- What to do
Of the entries below, return only those lines from the line with "(** * Creation *)" to the line with "Definition zslCreateNode (m", exactly, both included.

- Study material
(* ===== verification/Skiplist.v ===== *)
(** The skiplists of sorted sets ([t_zset.c], [zsl*]): nodes on a heap with
    towers of forward pointers and spans, and one definition per function. *)

From stdpp Require Import gmap.
From Stdlib Require Import SpecFloat.
From S2P Require Import Prelude.
From S2P Require Import Util.
From S2P Require Import Robj.

(** * The heap *)

Abbreviation ptr := positive.

Record zskiplistLevel := MkLevel { forward : option ptr; span : Z }.

(** The header node has no object. *)
Record zskiplistNode := MkNode {
  obj : option robj;
  score : double;
  backward : option ptr;
  levels : list zskiplistLevel
}.

Record zskiplist := MkZsl {
  header : ptr;
  tail : option ptr;
  zlength : Z;
  zlevel : nat
}.

(** The nodes that are allocated, and the objects given to [decrRefCount],
    latest first. *)
Record mem := MkMem {
  nodes : gmap ptr zskiplistNode;
  decremented : list robj
}.

Definition set_nodes (m : mem) (ns : gmap ptr zskiplistNode) : mem :=
  {| nodes := ns; decremented := decremented m |}.

(** [x->level[i]] *)
Definition getLevel (m : mem) (x : ptr) (i : nat) : option zskiplistLevel :=
  n <- nodes m !! x;; levels n !! i.

Definition setLevel (m : mem) (x : ptr) (i : nat) (lv : zskiplistLevel) : option mem :=
  n <- nodes m !! x;;
  _ <- levels n !! i;;
  Some (set_nodes m (<[x := {| obj := obj n; score := score n; backward := backward n;
                              levels := <[i := lv]> (levels n) |}]> (nodes m))).

(** [x->level[i].forward = f], [x->level[i].span = s] *)
Definition setForward (m : mem) (x : ptr) (i : nat) (f : option ptr) : option mem :=
  lv <- getLevel m x i;; setLevel m x i {| forward := f; span := span lv |}.

Definition setSpan (m : mem) (x : ptr) (i : nat) (s : Z) : option mem :=
  lv <- getLevel m x i;; setLevel m x i {| forward := forward lv; span := uint 32 s |}.

(** [x->backward = b] *)
Definition setBackward (m : mem) (x : ptr) (b : option ptr) : option mem :=
  n <- nodes m !! x;;
  Some (set_nodes m (<[x := {| obj := obj n; score := score n; backward := b;
                              levels := levels n |}]> (nodes m))).

(** [for (i = from; i < from+n; i++) m = f(i, m)] *)
Fixpoint for_up (from n : nat) (f : nat -> mem -> option mem) (m : mem) : option mem :=
  match n with
  | O => Some m
  | S n => m <- f from m;; for_up (S from) n f m
  end.

Definition ZSKIPLIST_MAXLEVEL : nat := 32.

(** * Creation *)

Section Zsl.
Context `{Host}.

(** What [zmalloc] leaves in the fields that are not assigned yet. *)
Variable junk_backward : option ptr.
Variable junk_level : zskiplistLevel.

Definition zslCreateNode (m : mem) (lvl : nat) (sc : double) (o : option robj) : mem * ptr :=
  let x := base.fresh (dom (nodes m) : gset ptr) in
  (set_nodes m (<[x := {| obj := o; score := sc; backward := junk_backward;
                         levels := replicate lvl junk_level |}]> (nodes m)), x).

Definition zslCreate (m : mem) : option (mem * zskiplist) :=
  let '(m, h) := zslCreateNode m ZSKIPLIST_MAXLEVEL (S754_zero false) None in
  m <- for_up 0 ZSKIPLIST_MAXLEVEL (fun j m => m <- setForward m h j None;; setSpan m h j 0) m;;
  m <- setBackward m h None;;
  Some (m, {| header := h; tail := None; zlength := 0; zlevel := 1 |}).

Definition zslFreeNode (m : mem) (x : ptr) : option mem :=
  n <- nodes m !! x;;
  o <- obj n;;
  Some {| nodes := delete x (nodes m); decremented := o :: decremented m |}.

Fixpoint zslFree_loop (fuel : nat) (m : mem) (node : option ptr) : option mem :=
  match fuel with
  | O => None
  | S fuel =>
    match node with
    | None => Some m
    | Some x =>
      lv <- getLevel m x 0;;
      m <- zslFreeNode m x;;
      zslFree_loop fuel m (forward lv)
    end
  end.

(** The header is freed without [decrRefCount]. *)
Definition zslFree (m : mem) (z : zskiplist) : option mem :=
  lv <- getLevel m (header z) 0;;
  let m' := set_nodes m (delete (header z) (nodes m)) in
  zslFree_loop (base.size (nodes m)) m' (forward lv).

(** [random()] is a sequence of values.  [ZSKIPLIST_P * 0xFFFF] is the double
    16383.75, so the comparison is that of the integers times four. *)
Fixpoint zslRandomLevel_loop (rnd : list Z) (lvl : nat) : option (nat * list Z) :=
  match rnd with
  | [] => None
  | r :: rnd =>
    if 4 * Z.land r 0xFFFF <? 0xFFFF then zslRandomLevel_loop rnd (S lvl) else Some (lvl, rnd)
  end.

Definition zslRandomLevel (rnd : list Z) : option (nat * list Z) :=
  ' (lvl, rnd) <- zslRandomLevel_loop rnd 1;;
  Some (if (lvl <? ZSKIPLIST_MAXLEVEL)%nat then lvl else ZSKIPLIST_MAXLEVEL, rnd).

(** * Searching

    The loops that go down the levels of a list share the same shape.  [cond]
    is the condition of the inner loop beyond [x->level[i].forward]: it gets
    the rank reached by the step and the next node.  [rank] is the sum of the
    spans followed (in an integer of [w] bits); the functions that do not keep
    it ignore it. *)
Fixpoint zslAdvance (fuel : nat) (w : Z) (cond : Z -> ptr -> option bool) (m : mem)
    (i : nat) (x : ptr) (rank : Z) : option (ptr * Z) :=
  match fuel with
  | O => None
  | S fuel =>
    lv <- getLevel m x i;;
    match forward lv with
    | None => Some (x, rank)
    | Some y =>
      let rank' := uint w (rank + span lv) in
      c <- cond rank' y;;
      if c then zslAdvance fuel w cond m i y rank' else Some (x, rank)
    end
  end.

(** The arrays [update] and [rank], from level 0, and the last node. *)
Fixpoint zslSearch (fuel : nat) (w : Z) (cond : Z -> ptr -> option bool) (m : mem)
    (n : nat) (x : ptr) (rank : Z) (up : list (ptr * Z)) : option (ptr * Z * list (ptr * Z)) :=
  match n with
  | O => Some (x, rank, up)
  | S i =>
    ' (x, rank) <- zslAdvance fuel w cond m i x rank;;
    zslSearch fuel w cond m i x rank ((x, rank) :: up)
  end.

Definition fuel_of (m : mem) : nat := S (base.size (nodes m)).

(** The order of the elements: [x->score < score || (x->score == score &&
    compareStringObjects(x->obj,o) < 0)], and the same with [<= 0]. *)
Definition before (test : Z -> bool) (m : mem) (sc : double) (o : robj) (rank : Z) (y : ptr)
    : option bool :=
  n <- nodes m !! y;;
  if SFltb (score n) sc then Some true
  else if SFeqb (score n) sc then
    o' <- obj n;;
    c <- compareStringObjects o' o;;
    Some (test c)
  else Some false.

(** * Insertion *)

(** One iteration of the loop that links the new node at level [i]. *)
Definition insert_link (up : list (ptr * Z)) (rank0 : Z) (x : ptr) (i : nat) (m : mem) : option mem :=
  ' (u, r) <- up !! i;;
  lv <- getLevel m u i;;
  m <- setForward m x i (forward lv);;
  m <- setForward m u i (Some x);;
  lv <- getLevel m u i;;
  m <- setSpan m x i (span lv - (rank0 - r));;
  setSpan m u i (rank0 - r + 1).

Definition incr_span (up : list (ptr * Z)) (i : nat) (m : mem) : option mem :=
  ' (u, _) <- up !! i;;
  lv <- getLevel m u i;;
  setSpan m u i (span lv + 1).

Definition zslInsert (rnd : list Z) (m : mem) (z : zskiplist) (sc : double) (o : robj)
    : option (mem * zskiplist * ptr * list Z) :=
  if isnan sc then None else
  ' (_, _, up) <- zslSearch (fuel_of m) 32 (before (fun c => c <? 0) m sc o) m (zlevel z) (header z) 0 [];;
  ' (lvl, rnd) <- zslRandomLevel rnd;;
  let grow := (lvl - zlevel z)%nat in
  m <- for_up (zlevel z) grow (fun i m => setSpan m (header z) i (zlength z)) m;;
  let up := up ++ replicate grow (header z, 0) in
  let zlv := Nat.max (zlevel z) lvl in
  let '(m, x) := zslCreateNode m lvl sc (Some o) in
  ' (u0, rank0) <- up !! 0%nat;;
  m <- for_up 0 lvl (insert_link up rank0 x) m;;
  m <- for_up lvl (zlv - lvl) (incr_span up) m;;
  m <- setBackward m x (if Pos.eqb u0 (header z) then None else Some u0);;
  lv <- getLevel m x 0;;
  ' (m, tl) <- match forward lv with
               | Some y => m <- setBackward m y (Some x);; Some (m, tail z)
               | None => Some (m, Some x)
               end;;
  Some (m, {| header := header z; tail := tl; zlength := uint 64 (zlength z + 1); zlevel := zlv |},
        x, rnd).

(** * Deletion *)

Definition unlink_level (up : list (ptr * Z)) (x : ptr) (i : nat) (m : mem) : option mem :=
  ' (u, _) <- up !! i;;
  lv <- getLevel m u i;;
  if bool_decide (forward lv = Some x) then
    lx <- getLevel m x i;;
    m <- setSpan m u i (span lv + (span lx - 1));;
    setForward m u i (forward lx)
  else setSpan m u i (span lv - 1).

(** [while(zsl->level > 1 && header->level[zsl->level-1].forward == NULL) zsl->level--;] *)
Fixpoint shrink_level (m : mem) (h : ptr) (lvl : nat) : option nat :=
  match lvl with
  | S (S _ as lvl') =>
    lv <- getLevel m h lvl';;
    match forward lv with None => shrink_level m h lvl' | Some _ => Some lvl end
  | _ => Some lvl
  end.

Definition zslDeleteNode (m : mem) (z : zskiplist) (x : ptr) (up : list (ptr * Z))
    : option (mem * zskiplist) :=
  m <- for_up 0 (zlevel z) (unlink_level up x) m;;
  lv <- getLevel m x 0;;
  n <- nodes m !! x;;
  ' (m, tl) <- match forward lv with
               | Some y => m <- setBackward m y (backward n);; Some (m, tail z)
               | None => Some (m, backward n)
               end;;
  lvl <- shrink_level m (header z) (zlevel z);;
  Some (m, {| header := header z; tail := tl; zlength := uint 64 (zlength z - 1); zlevel := lvl |}).

Definition zslDelete (m : mem) (z : zskiplist) (sc : double) (o : robj)
    : option (mem * zskiplist * Z) :=
  ' (x, _, up) <- zslSearch (fuel_of m) 32 (before (fun c => c <? 0) m sc o) m (zlevel z) (header z) 0 [];;
  lv <- getLevel m x 0;;
  match forward lv with
  | None => Some (m, z, 0)
  | Some x =>
    n <- nodes m !! x;;
    found <- (if SFeqb sc (score n) then o' <- obj n;; equalStringObjects o' o else Some false);;
    if (found : bool) then
      ' (m, z) <- zslDeleteNode m z x up;;
      m <- zslFreeNode m x;;
      Some (m, z, 1)
    else Some (m, z, 0)
  end.

(** * Ranges of scores *)

Record zrangespec := MkRange { rmin : double; rmax : double; minex : bool; maxex : bool }.

Definition zslValueGteMin (value : double) (spec : zrangespec) : bool :=
  if minex spec then SFltb (rmin spec) value else SFleb (rmin spec) value.

Definition zslValueLteMax (value : double) (spec : zrangespec) : bool :=
  if maxex spec then SFltb value (rmax spec) else SFleb value (rmax spec).

Definition zslIsInRange (m : mem) (z : zskiplist) (range : zrangespec) : option bool :=
  if SFltb (rmax range) (rmin range)
     || (SFeqb (rmin range) (rmax range) && (minex range || maxex range)) then Some false else
  match tail z with
  | None => Some false
  | Some t =>
    n <- nodes m !! t;;
    if negb (zslValueGteMin (score n) range) then Some false else
    lv <- getLevel m (header z) 0;;
    match forward lv with
    | None => Some false
    | Some x => n <- nodes m !! x;; Some (zslValueLteMax (score n) range)
    end
  end.

Definition zslFirstInRange (m : mem) (z : zskiplist) (range : zrangespec) : option (option ptr) :=
  b <- zslIsInRange m z range;;
  if negb b then Some None else
  ' (x, _, _) <- zslSearch (fuel_of m) 32
    (fun _ y => n <- nodes m !! y;; Some (negb (zslValueGteMin (score n) range))) m (zlevel z) (header z) 0 [];;
  lv <- getLevel m x 0;;
  x <- forward lv;;
  n <- nodes m !! x;;
  Some (if negb (zslValueLteMax (score n) range) then None else Some x).

Definition zslLastInRange (m : mem) (z : zskiplist) (range : zrangespec) : option (option ptr) :=
  b <- zslIsInRange m z range;;
  if negb b then Some None else
  ' (x, _, _) <- zslSearch (fuel_of m) 32
    (fun _ y => n <- nodes m !! y;; Some (zslValueLteMax (score n) range)) m (zlevel z) (header z) 0 [];;
  n <- nodes m !! x;;
  Some (if negb (zslValueGteMin (score n) range) then None else Some x).

(** The loop that deletes nodes from [x] on while [inrange] holds of the rank
    and the node; it returns the number of nodes removed and the objects given
    to [dictDelete], in order. *)
Fixpoint zslDeleteRange_loop (fuel : nat) (inrange : mem -> Z -> ptr -> option bool)
    (m : mem) (z : zskiplist) (up : list (ptr * Z)) (traversed removed : Z) (x : option ptr)
    (dels : list robj) : option (mem * zskiplist * Z * list robj) :=
  match fuel with
  | O => None
  | S fuel =>
    match x with
    | None => Some (m, z, removed, dels)
    | Some x =>
      c <- inrange m traversed x;;
      if (c : bool) then
        lv <- getLevel m x 0;;
        ' (m, z) <- zslDeleteNode m z x up;;
        n <- nodes m !! x;;
        o <- obj n;;
        m <- zslFreeNode m x;;
        zslDeleteRange_loop fuel inrange m z up (uint 64 (traversed + 1)) (uint 64 (removed + 1))
          (forward lv) (dels ++ [o])
      else Some (m, z, removed, dels)
    end
  end.

Definition zslDeleteRangeByScore (m : mem) (z : zskiplist) (range : zrangespec)
    : option (mem * zskiplist * Z * list robj) :=
  ' (x, _, up) <- zslSearch (fuel_of m) 32
    (fun _ y => n <- nodes m !! y;;
       Some (if minex range then SFleb (score n) (rmin range) else SFltb (score n) (rmin range)))
    m (zlevel z) (header z) 0 [];;
  lv <- getLevel m x 0;;
  zslDeleteRange_loop (fuel_of m)
    (fun m _ y => n <- nodes m !! y;;
       Some (if maxex range then SFltb (score n) (rmax range) else SFleb (score n) (rmax range)))
    m z up 0 0 (forward lv) [].

Definition zslDeleteRangeByRank (m : mem) (z : zskiplist) (start stop : Z)
    : option (mem * zskiplist * Z * list robj) :=
  ' (x, traversed, up) <- zslSearch (fuel_of m) 64 (fun rank _ => Some (rank <? start))
    m (zlevel z) (header z) 0 [];;
  lv <- getLevel m x 0;;
  zslDeleteRange_loop (fuel_of m) (fun _ traversed _ => Some (traversed <=? stop))
    m z up (uint 64 (traversed + 1)) 0 (forward lv) [].

(** * Ranks *)

Fixpoint zslGetRank_loop (fuel : nat) (cond : Z -> ptr -> option bool) (m : mem) (o : robj)
    (n : nat) (x : ptr) (rank : Z) : option Z :=
  match n with
  | O => Some 0
  | S i =>
    ' (x, rank) <- zslAdvance fuel 64 cond m i x rank;;
    nd <- nodes m !! x;;
    e <- match obj nd with None => Some false | Some o' => equalStringObjects o' o end;;
    if (e : bool) then Some rank else zslGetRank_loop fuel cond m o i x rank
  end.

Definition zslGetRank (m : mem) (z : zskiplist) (sc : double) (o : robj) : option Z :=
  zslGetRank_loop (fuel_of m) (before (fun c => c <=? 0) m sc o) m o (zlevel z) (header z) 0.

Fixpoint zslGetElementByRank_loop (fuel : nat) (m : mem) (rank : Z) (n : nat) (x : ptr)
    (traversed : Z) : option (option ptr) :=
  match n with
  | O => Some None
  | S i =>
    ' (x, traversed) <- zslAdvance fuel 64 (fun t _ => Some (t <=? rank)) m i x traversed;;
    if traversed =? rank then Some (Some x) else zslGetElementByRank_loop fuel m rank i x traversed
  end.

Definition zslGetElementByRank (m : mem) (z : zskiplist) (rank : Z) : option (option ptr) :=
  zslGetElementByRank_loop (fuel_of m) m rank (zlevel z) (header z) 0.

End Zsl.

- Answer space
(** * Creation *)

Section Zsl.
Context `{Host}.

(** What [zmalloc] leaves in the fields that are not assigned yet. *)
Variable junk_backward : option ptr.
Variable junk_level : zskiplistLevel.

Definition zslCreateNode (m : mem) (lvl : nat) (sc : double) (o : option robj) : mem * ptr :=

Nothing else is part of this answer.